自然を操る文明をいさめ、自然と寄り添う文化へ
時を惜しまず自然の本質を追究し、いのちの森づくりに奔走する植物生態学者と、経済効率に妥協せず、建築設計を通じて自然と人間の融和を説く超高層建築家が、それぞれに切り開いてきた道に共通する自然観、人間観、そして哲学を語り合う。
人間は謙虚に自然から学び、奢ることなく自然と共に生きなければならない。
二人の対話は、現代の歪みつつある人間社会への警鐘であると同時に、震災後これからの日本を担う人々に伝えていかなければならない、心からのメッセージである。
【目次】
まえがき 宮脇昭
I 超高層建築から自然との共生を考える
II 潜在自然植生こそ自然本来のシステム
III 命をかけて本物を生きる
IV 次世代への伝言
あとがき 池田武邦
【著者プロフィール】
宮脇昭(みやわきあきら)
1928年、岡山県生まれ。ドイツ国立植生図研究所でラインホルト・チュクセン教授に潜在自然植生の理論を学ぶ。

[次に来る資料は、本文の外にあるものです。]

(** [setTimeout(..., 500)] *)
Definition delay : N := 500.

Abbreviation Machine := (@Debounce.Machine State string).

Definition advance : N → Machine → Machine :=
  Debounce.advance searchTerm publish deps delay.

Definition mount : State → Machine :=
  Debounce.mount searchTerm deps delay.

End CategoriesDebounce.

(** ** The loader effect of the users page *)

Module UsersEffects.

Import Async UsersPage.

(** A run as seen on the page: the state shown at its end, every
    command issued, and whether the loader effect has come to rest. *)
Record PageRun : Type := mkPageRun {
  shown : State;
  issued : list (event Cmd);
  at_rest : bool
}.

(** [useEffect(() => { loadUsers() }, [loadUsers])]: after a render
    whose [loadUsers] is not the one the effect last ran with, that is
    whose dependencies differ from [ran], the effect calls the new
    [loadUsers]; the state that load leaves is rendered in turn.  [fuel]
    bounds the number of such rounds. *)
Fixpoint loader_effect (fuel : nat) (w : world Cmd) (ran : Z * Z * string)
    (st : State) (tr : list (event Cmd)) : PageRun :=
  if decide (UsersDebounce.deps st = ran) then mkPageRun st tr true
  else
    match fuel with
    | O => mkPageRun st tr false
    | S fuel' =>
        let r := exec effect w (loadUsers st) st tr in
        loader_effect fuel' w (UsersDebounce.deps st) (final r) (log r)
    end.

(** A handler of the render showing [st], run on the page at rest: its
    own run, then the loader effect on what it leaves. *)
Definition on_page {A : Type} (fuel : nat) (w : world Cmd)
    (handler : State → prog Cmd A) (st : State) : PageRun :=
  let r := run_handler w (handler st) st in
  loader_effect fuel w (UsersDebounce.deps st) (final r) (log r).

End UsersEffects.

(** ** Sample data *)

Module Samples.

Import CategoryTree.

Definition no_settings : Settings := mkSettings "" "" "" 0.

Definition node (id : string) (lv : Z) (parent : option string)
    (ch : option (list Category)) : Category :=
  mkCategory id id id "" blueprint lv parent [] no_settings "" "" ch.

(** The list [[A{children:[B,C]}]] of the specification. *)
Definition B : Category := node "B" 1 (Some "A") None.
Definition C : Category := node "C" 1 (Some "A") (Some []).
Definition A : Category := node "A" 0 None (Some [B; C]).

(** A page of the users list other than the first, and a world in which
    every request succeeds. *)
Definition on_page_3 : UsersPage.State :=
  UsersPage.mkState [] false "" "" None true false
    (UsersPage.mkPagination 3 5 120 25).

(** The first page, with the create modal open. *)
Definition creating : UsersPage.State :=
  UsersPage.mkState [] false "" "" None true false
    (UsersPage.mkPagination 1 5 120 25).

Definition page_1_of_5 : UsersPage.UsersResponse :=
  UsersPage.mkUsersResponse [] (UsersPage.mkPagination 1 5 120 25).

Definition page_3_of_5 : UsersPage.UsersResponse :=
  UsersPage.mkUsersResponse [] (UsersPage.mkPagination 3 5 121 25).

帰国後、全国の植生調査を行い、日本の潜在自然植生図を完成。横浜国立大学名誉教授、(財)地球環境戦略研究機関国際生態学センター長。国内外で精力的に植樹指導を行い、照葉樹林の森づくりに邁進する、現場主義の植物生態学者。
池田武邦(いけだだけくに)
1924年、静岡市生まれ。海軍兵学校(72期)卒業後、新鋭軽巡洋艦「矢矧」に乗艦、マリアナ沖海戦、沖縄海上特攻に参戦。戦後、東京帝国大学第一工学部建築学科卒。日本設計事務所(現日本設計)を設立、現名誉会長。日本の超高層建築の黎明期を開き、後にハウステンボスを設計するなど、自然を生かした環境都市計画に先鞭をつけた。